In terms of colleagues, as I mentioned above you are basically surrounded by leading ML researchers. In analogy with the postdoc, a new crop of residents has just arrived and there are always interns around, which provides excellent potential mentorship opportunities. I also have come to realize that a huge part of a lab's culture comes from its leadership, and I think Brain's great culture is largely thanks to this. The senior staff at Brain are uniformly approachable, friendly, and sharing-focused. Of course, the more junior people are also extremely knowledgeable and hard-working.
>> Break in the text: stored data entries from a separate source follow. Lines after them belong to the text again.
(** Homing of a document whose joints all belong to the articulation (joint
    names distinct on both sides): the constructor returns, and at every
    robot row the column of a joint holds the value the document gives it,
    or 0 when the document does not name it. *)
Theorem homing_of_known_joints :
  ∀ (art : ArticulationView.t) (joints : list (string * Q)),
    ArticulationView.initialized art = true →
    length (ArticulationView.dof_names art) = ArticulationView.num_dof art →
    NoDup (ArticulationView.dof_names art) →
    NoDup joints.*1 →
    (∀ name, name ∈ joints.*1 → name ∈ ArticulationView.dof_names art) →
    ∃ w,
      OmniRobotHomer.new art (Some joints) "torch" = (Ok tt, w)
      ∧ has_shape (ArticulationView.count art) (ArticulationView.num_dof art)
                  (OmniRobotHomer.get_homing (obj w))
      ∧ ∀ row col name,
          row < ArticulationView.count art →
          ArticulationView.dof_names art !! col = Some name →
          (∀ v, (name, v) ∈ joints →
                mat_at (OmniRobotHomer.get_homing (obj w)) row col = v)
          ∧ (name ∉ joints.*1 →
             mat_at (OmniRobotHomer.get_homing (obj w)) row col = 0%Q).
Proof.
  intros [ini cnt n names] joints Hini Hlen Hnd Hndj Hknown. simpl in *. subst ini.
  set (M := foldl (idx_step names) ∅ (seq 0 n)).
  set (c4 := OmniRobotHomer.mk cnt n names M (torch.full cnt n 0) joints).
  set (H5 := foldl (homing_step c4) (torch.full cnt n 0) (dict_keys joints)).
  assert (HM : ∀ k i, M !! k = Some i ↔ names !! i = Some k).
  { intros k i. subst M. rewrite <- Hlen. split.
    - by apply idx_map_inv.
    - by apply idx_map_Some. }
  assert (Hrun : runs (OmniRobotHomer.__init__
                         (ArticulationView.mk true cnt n names) (Some joints) "torch")
                      OmniRobotHomer.blank tt
                      (OmniRobotHomer.mk cnt n names M H5 joints)).
  { unfold OmniRobotHomer.__init__. simpl.
    eapply runs_bind; [apply runs_modify|]. cbv beta.
    eapply runs_bind; [apply runs_get_self|]. cbv beta. simpl.
    eapply runs_bind.
    { apply (runs_idx_loop n 0). simpl. lia. }
    cbv beta. simpl. fold M.
    eapply runs_bind; [apply runs_ret|]. cbv beta.
    eapply runs_bind; [apply runs_modify|]. cbv beta. simpl.
    eapply runs_bind; [apply runs_ret|]. cbv beta.
    eapply runs_bind; [apply runs_modify|]. cbv beta. simpl.
    eapply runs_bind.
    { apply (runs_homing_map_loop joints). simpl. done. }
    cbv beta. simpl.
    unfold OmniRobotHomer._assign2homing.
    eapply runs_bind; [apply runs_get_self|]. cbv beta. simpl.
    apply (runs_assign_loop (dict_keys joints) c4).
    intros k Hk. subst c4. simpl. unfold dict_keys in Hk.
    change (map fst joints) with (joints.*1) in Hk.
    split.
    - apply Hknown in Hk. apply list_elem_of_lookup_1 in Hk as [i Hi].
      exists i. by apply HM.
    - apply list_elem_of_fmap in Hk as ([k' v] & -> & Hin). exists v.
      by apply dict_getitem_elem. }
  destruct (Hrun []) as [out E].
  eexists. split; [exact E|]. simpl. unfold OmniRobotHomer.get_homing. simpl.
  assert (Hshape : has_shape cnt n H5).
  { subst H5. apply fold_shape; [|apply full_shape].
    intros m' x. apply homing_step_shape. }
  split; [done|].
  intros row col name Hrow Hcol.
  assert (Hcoln : col < n).
  { rewrite <- Hlen. by eapply lookup_lt_Some. }
  destruct (homing_cells c4 names (dict_keys joints) (torch.full cnt n 0) cnt n
              row col name Hnd Hndj HM eq_refl (full_shape cnt n 0) Hrow Hcoln Hcol)
    as [Hhit Hframe].
  fold H5 in Hhit, Hframe. split.
  - intros v Hv. rewrite mat_at_cell. by rewrite (Hhit v Hv).
  - intros Hout. rewrite mat_at_cell. rewrite Hframe; [|done].
    rewrite <- mat_at_cell. by apply mat_at_full.
Qed.

Lemma homing_of_known_joints_witness :
  let joints := [("hip", 0.3); ("knee", -0.6)]%Q in
  NoDup (ArticulationView.dof_names example_articulation)
  ∧ NoDup joints.*1
  ∧ ∃ w,
      OmniRobotHomer.new example_articulation (Some joints) "torch" = (Ok tt, w)
      ∧ mat_at (OmniRobotHomer.get_homing (obj w)) 1 0 = 0.3%Q
      ∧ mat_at (OmniRobotHomer.get_homing (obj w)) 1 2 = 0%Q.
Proof.
  cbv zeta.
  assert (H1 : NoDup (ArticulationView.dof_names example_articulation)).
  { simpl. repeat (apply NoDup_cons_2; [not_in_list|]). apply NoDup_nil_2. }
  assert (H2 : NoDup ([("hip", 0.3); ("knee", -0.6)]%Q).*1).
  { simpl. repeat (apply NoDup_cons_2; [not_in_list|]). apply NoDup_nil_2. }
  assert (H3 : ∀ name, name ∈ ([("hip", 0.3); ("knee", -0.6)]%Q).*1 →
                 name ∈ ArticulationView.dof_names example_articulation).
  { intros name Hn. simpl in *.
    repeat (apply elem_of_cons in Hn as [->|Hn]; [repeat constructor|]).
    by apply elem_of_nil in Hn. }
  split; [exact H1|]. split; [exact H2|].
  destruct (homing_of_known_joints example_articulation _ eq_refl eq_refl H1 H2 H3)
    as (w & E & _ & Hcells).
  exists w. split; [exact E|]. split.
  - apply (proj1 (Hcells 1 0 "hip" ltac:(simpl; lia) eq_refl)). simpl. left.
  - apply (proj2 (Hcells 1 2 "wheel" ltac:(simpl; lia) eq_refl)). simpl. not_in_list.
Defined.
Brain also has a comparatively strong bias towards sharing work - in particular, I think the fact that TensorFlow is open-source and is developed here pushes for this a lot. At an academic lab, publishing and sharing is basically your job description; the exact same is true for research scientists at Brain. In other words, there is no discernible difference in my job description and deliverables compared to (for example) a postdoc's, except that I'm not going to be teaching any formal courses.

So, I'm staying at Brain. Concretely, I'm working in Ian Goodfellow's group, which means I'll be devoting a lot of my time to ML security, adversarial training, and un/semi-supervised learning. I'm looking forward to being directly supervised by an expert, while having the opportunity to mentor residents and interns who want to work on projects in this domain. Of course, I'll probably continue to devote a bit of time to ML models for sequential data and music, because old habits die hard!

References

[ raffel2017a] “Training a Subsampling Mechanism in Expectation” by Colin Raffel and Dieterich Lawson (arXiv:1702.06914).
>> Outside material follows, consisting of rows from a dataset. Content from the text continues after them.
(** The general part of C9. *)
Lemma first_response_least (issue : json) (comments : list json)
    (created : json) (t0 : datetime) (author : json) :
  py_get issue "created_at" JNull = Ret created ->
  parse_timestamp created = Ret (Some t0) ->
  closed_at_ok fromisoformat t0 issue ->
  user_login issue = Ret author ->
  Forall (well_formed_comment fromisoformat t0) comments ->
  chronological fromisoformat comments ->
  exists m,
    calculate_timestamps issue comments = Ret m /\
    match filter (by_other author) comments with
    | [] => time_to_first_response_seconds m = None
    | (_ :: _) as others =>
        exists c t,
          In c others /\ time_of c = Some t /\
          (forall c' t', In c' others -> time_of c' = Some t' ->
                         seconds t <= seconds t') /\
          time_to_first_response_seconds m = Some (seconds t - seconds t0)
    end.
Proof.
  intros Hcreated Hparse (closed & Hclosed & Hok) Hauthor Hwf Hchron.
  destruct (parse_timestamp_some created t0 Hparse)
    as (s0 & -> & Htruthy & Hs0).
  unfold calculate_timestamps. rewrite Hcreated, Hclosed. cbn [obind].
  rewrite Htruthy. cbn [andb].
  assert (Hclose : exists p,
    (if truthy closed
     then let? d := calculate_time_diff (JStr s0) closed in
          match d with
          | Some s => Ret (Some s, Some (RoundedDays s))
          | None => Raise TypeError
          end
     else Ret (None, None)) = Ret p).
  { destruct Hok as [-> | (t & Ht & Haw)]; [eauto|].
    destruct (parse_timestamp_some closed t Ht) as (? & _ & -> & _).
    rewrite (calculate_time_diff_present (JStr s0) closed t0 t Hparse Ht Haw).
    cbn. eauto. }
  destruct Hclose as (p & ->). cbn [obind].
  destruct comments as [|c0 comments'].
  { cbn. eexists. split; reflexivity. }
  cbv iota.
  remember (c0 :: comments') as comments eqn:Hcomments.
  assert (Hne : comments <> []) by (rewrite Hcomments; discriminate).
  destruct (first_of_comments (JStr s0) t0 comments Hparse Hne Hwf Hchron)
    as (c1 & t1 & _ & _ & _ & Hfirst).
  rewrite Hfirst.
  cbn [obind]. rewrite Hauthor. cbn [obind].
  rewrite filter_by_other
    by (revert Hwf; apply Forall_impl; now intros ? [? _]).
  cbn [obind].
  assert (Hincl : incl (filter (by_other author) comments) comments).
  { intros x Hx. now apply filter_In in Hx. }
  pose proof (incl_Forall Hincl Hwf) as Hwf'.
  pose proof (chronological_incl _ _ Hincl Hchron) as Hchron'.
  destruct (filter (by_other author) comments) as [|o others'].
  { eexists. split; reflexivity. }
  cbv iota.
  remember (o :: others') as others eqn:Hothers.
  assert (Hne' : others <> []) by (rewrite Hothers; discriminate).
  destruct (first_of_comments (JStr s0) t0 others Hparse Hne' Hwf' Hchron')
    as (c2 & t2 & Hin2 & Ht2 & Hleast & Hresp).
  rewrite Hresp.
  cbn [obind]. eexists. split; [reflexivity|].
  exists c2, t2. subst others. cbn. auto.
Qed.

End WithParser.

(** C9: with a creation timestamp on the issue and comments as the API
    sends them, [time_to_first_response_seconds] is absent when every
    comment is the author's, and otherwise is the time in seconds from the
    creation of the issue to the earliest of the comments that are not the
    author's.  For alice's issue created at t = 0, with a comment of alice
    at t = 0 and one of bob at t = 100, it is 100. *)
Theorem first_response_excludes_author :
  (forall fromisoformat issue comments created t0 author,
     py_get issue "created_at" JNull = Ret created ->
     parse_timestamp fromisoformat created = Ret (Some t0) ->
     closed_at_ok fromisoformat t0 issue ->
     user_login issue = Ret author ->
     Forall (well_formed_comment fromisoformat t0) comments ->
     chronological fromisoformat comments ->
     exists m,
       calculate_timestamps fromisoformat issue comments = Ret m /\
       match filter (by_other author) comments with
       | [] => time_to_first_response_seconds m = None
       | (_ :: _) as others =>
           exists c t,
             In c others /\ time_of fromisoformat c = Some t /\
             (forall c' t', In c' others ->
                            time_of fromisoformat c' = Some t' ->
                            seconds t <= seconds t') /\
             time_to_first_response_seconds m
             = Some (seconds t - seconds t0)
       end) /\
  calculate_timestamps github_fromisoformat alice_issue alice_bob_comments
  = Ret {| time_to_close_seconds := None;
           time_to_first_comment_seconds := Some 0;
           time_to_first_response_seconds := Some 100;
           time_open_days := None |}.
Proof.
  split; [|reflexivity].
  intros. eapply first_response_least; eauto.
Qed.

Lemma alice_bob_chronological :
  chronological github_fromisoformat alice_bob_comments.
Proof.
  intros c1 c2 s1 s2 t1 t2 H1 H2 (G1 & _ & T1) (G2 & _ & T2).
  cbn in H1, H2.
  destruct H1 as [<-|[<-|[]]]; destruct H2 as [<-|[<-|[]]];
    cbn in G1, G2; injection G1 as <-; injection G2 as <-;
    vm_compute in T1, T2; injection T1 as <-; injection T2 as <-;
    vm_compute; split; (discriminate || reflexivity || auto).
Qed.

(** The general part of [first_response_excludes_author] at alice's issue. *)
Lemma first_response_excludes_author_witness :
  exists m,
    calculate_timestamps github_fromisoformat alice_issue alice_bob_comments
    = Ret m /\
    exists c t,
      In c [comment 2 "bob" (JStr "2024-05-01T10:01:40Z")] /\
      time_of github_fromisoformat c = Some t /\
      (forall c' t',
          In c' [comment 2 "bob" (JStr "2024-05-01T10:01:40Z")] ->
          time_of github_fromisoformat c' = Some t' ->
          seconds t <= seconds t') /\
      time_to_first_response_seconds m = Some (seconds t - 1714557600).
Proof.
  apply (proj1 first_response_excludes_author github_fromisoformat
           alice_issue alice_bob_comments
           (JStr "2024-05-01T10:00:00Z") (mk_datetime true 1714557600)
           (JStr "alice")).
  - reflexivity.
  - reflexivity.
  - exists JNull. split; [reflexivity | now left].
  - reflexivity.
  - repeat constructor;
      (eexists; reflexivity) ||
      (do 2 eexists; split;
       [split; [reflexivity | split; [discriminate | reflexivity]]
       | reflexivity]).
  - exact alice_bob_chronological.
Defined.

(** C6 fails on the code: a null timestamp on a comment or on an event, next
    to another comment or event of the kind, makes [min] compare [None] with
    a string, and both calculators raise [TypeError]. *)
Theorem null_timestamps_raise :
  calculate_timestamps github_fromisoformat alice_issue comments_null_time
  = Raise TypeError /\
  calculate_reopen_metrics github_fromisoformat reopened_issue
    events_null_time
  = Raise TypeError.
Proof. split; reflexivity. Qed.

End MetricsProofs.

(** ** The closing-method resolver *)

Module ResolverProofs.
Import ResolverSpec.
#[local] Open Scope list_scope.

(** *** The monad *)

Lemma obind_ret_inv {A B} (o : outcome A) (k : A -> outcome B) (b : B) :
  obind o k = Ret b -> exists a, o = Ret a /\ k a = Ret b.
Proof. destruct o; cbn; try discriminate. eauto. Qed.

Lemma bind_ret_inv {A B} (m : M A) (k : A -> M B) (tr tr' : trace) (b : B) :
  bind m k tr = (Ret b, tr') ->
  exists a tr1, m tr = (Ret a, tr1) /\ k a tr1 = (Ret b, tr').
Proof.
  unfold bind. destruct (m tr) as [[a|e|] tr1]; try discriminate. eauto.
Qed.

Lemma lift_ret_inv {A} (o : outcome A) (tr tr' : trace) (a : A) :
  lift o tr = (Ret a, tr') -> o = Ret a /\ tr' = tr.
Proof. unfold lift. intros [= -> ->]. auto. Qed.

Lemma ret_inv {A} (a b : A) (tr tr' : trace) :
  ret a tr = (Ret b, tr') -> a = b /\ tr' = tr.
Proof. unfold ret. intros [= -> ->]. auto. Qed.

Lemma try_except_ret_inv {A} (m : M A) (h : exn -> M A) (tr tr' : trace)
    (a : A) :
  try_except m h tr = (Ret a, tr') ->
  m tr = (Ret a, tr') \/
  exists e tr1, m tr = (Raise e, tr1) /\ h e tr1 = (Ret a, tr').
Proof.
  unfold try_except. destruct (m tr) as [[x|e|] tr1]; try discriminate; eauto.
Qed.

Lemma bind_ret {A B} (m : M A) (k : A -> M B) (tr tr1 : trace) (a : A) :
  m tr = (Ret a, tr1) -> bind m k tr = k a tr1.
Proof. unfold bind. now intros ->. Qed.

Lemma bind_lift {A B} (o : outcome A) (k : A -> M B) (tr : trace) (a : A) :
  o = Ret a -> bind (lift o) k tr = k a tr.
Proof. intros ->. reflexivity. Qed.

(** Take a successful run of a sequence of steps apart: [step] splits the
    first step off, [finish] reads a final [ret]. *)
Ltac step H x tr Hx :=
  apply bind_ret_inv in H; destruct H as (x & tr & Hx & H);
  try (apply lift_ret_inv in Hx; destruct Hx as [Hx ->]).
[ raffel2017b] “Online and Linear-Time Attention by Enforcing Monotonic Alignments” by Colin Raffel, Minh-Thang Luong, Peter J. Liu, Ron J. Weiss, and Douglas Eck (arXiv:1704.00784).
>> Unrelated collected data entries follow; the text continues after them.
(** * Topographic stress and frictional-failure notebooks: a shallow embedding

    Two notebooks are embedded:
    - [tectonic_stress_2_failure.ipynb]  (module [Failure])
    - [topographic_stress_field_calcs.ipynb]  (module [StressField])

    Numbers.  NumPy's [float64] values are modelled as real numbers [R] with
    exact arithmetic: rounding, overflow, infinities and NaN are outside the
    model.  A quotient [x / 0] is where exact and IEEE arithmetic part ways;
    the statements below that use the sign of a quotient have hypotheses
    under which no divisor is zero, and the others hold whatever value a
    quotient takes.  Where rounding decides a statement (the means of the
    posterior frame), the mean is also given on the primitive binary64
    floats ([Failure.mean64]).

    Exceptions.  A Python exception is [None].  The two places where the
    notebooks raise on ill-formed input are modelled: the sample table of an
    empty prior table or fault model ([Failure.index_array], IndexError) and
    the kernel length at a resolution below one metre
    ([StressField.kernel_len_checked], ZeroDivisionError).

    Library calls.  NumPy and pandas operations are modelled after their
    documented behaviour ([np_*], [pd_*], [series_*]).  The fault-stress
    resolvers ([scv.strike_shear], ...) and the half-space convolutions
    ([hs.do_b_convo], [hs.do_c_convo]) live outside the two notebooks and are
    section variables. *)

From Stdlib Require Import String.
From Stdlib Require Import Reals Lra Lia List ZArith Bool Arith Permutation.
From Stdlib Require Floats.
Import ListNotations.
Open Scope R_scope.
Set Warnings "-notation-for-abbreviation".

(** ** Small error monad: a Python exception is [None] *)

Definition bind {A B : Type} (m : option A) (k : A -> option B) : option B :=
  match m with
  | Some a => k a
  | None => None
  end.

Notation "x <- m ;; k" := (bind m (fun x => k))
  (at level 61, m at next level, right associativity).

Fixpoint mapM {A B : Type} (f : A -> option B) (l : list A) : option (list B) :=
  match l with
  | [] => Some []
  | a :: t => b <- f a ;; bs <- mapM f t ;; Some (b :: bs)
  end.

(** ** NumPy scalars and 1-D arrays *)

Definition Rleb (x y : R) : bool := if Rle_dec x y then true else false.

(** [np.float_] on integers. *)
Definition np_float_ (z : Z) : R := IZR z.

(** [np.int_] on floats: truncation toward zero. *)
Definition np_int_ (x : R) : Z :=
  if Rle_dec 0 x then Int_part x else (- Int_part (- x))%Z.

Definition Rsum (l : list R) : R := fold_right Rplus 0 l.

(** [.mean()] of a column: the sum over the number of entries, in exact
    arithmetic (the float64 result is this number rounded, see
    [Failure.mean64]). *)
Definition mean (l : list R) : R := Rsum l / INR (length l).

(** [enumerate]. *)
Definition enumerate {A : Type} (l : list A) : list (nat * A) :=
  combine (seq 0 (length l)) l.

(** [np.arange(n, dtype='float')]. *)
Definition np_arange_float (n : nat) : list R := map INR (seq 0 n).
[ williams1992] “Simple Statistical Gradient-Following Algorithms for Connectionist Reinforcement Learning” by Ronald J. Williams.
[ mnih2014] “Neural Variational Inference and Learning in Belief Networks " by Andriy Mnih and Karol Gregor (arXiv:1402.0030).
[ mnih2016] “Variational inference for Monte Carlo objectives " by Andriy Mnih and Danilo J. Rezende (arXiv:1602.06725).
[ lawson2017] “Learning Hard Alignments with Variational Inference” by Dieterich Lawson, George Tucker, Chung-Cheng Chiu, Colin Raffel, Kevin Swersky, and Navdeep Jaitly (arXiv:1705.05524).
[ jaderberg2016] “Decoupled Neural Interfaces using Synthetic Gradients” by Max Jaderberg, Wojciech Marian Czarnecki, Simon Osindero, Oriol Vinyals, Alex Graves, David Silver and Koray Kavukcuoglu (arXiv:1608.05343).
[ nokland2016] “Direct Feedback Alignment Provides Learning in Deep Neural Networks” by Arild Nøkland (arXiv:1609.01596).
[ gilmer2017a] “Explaining the Learning Dynamcis of Direct Feedback Alignment” by Justin Gilmer, Colin Raffel, Samuel S. Schoenholtz, Maithra Raghu and Jascha Sohl-Dickstein.
[ gilmer2017b] “Neural Message Passing for Quantum Chemistry” by Justin Gilmer, Samuel S. Schoenholz, Patrick F. Riley, Oriol Vinyals and George E. Dahl (arXiv:1704.01212).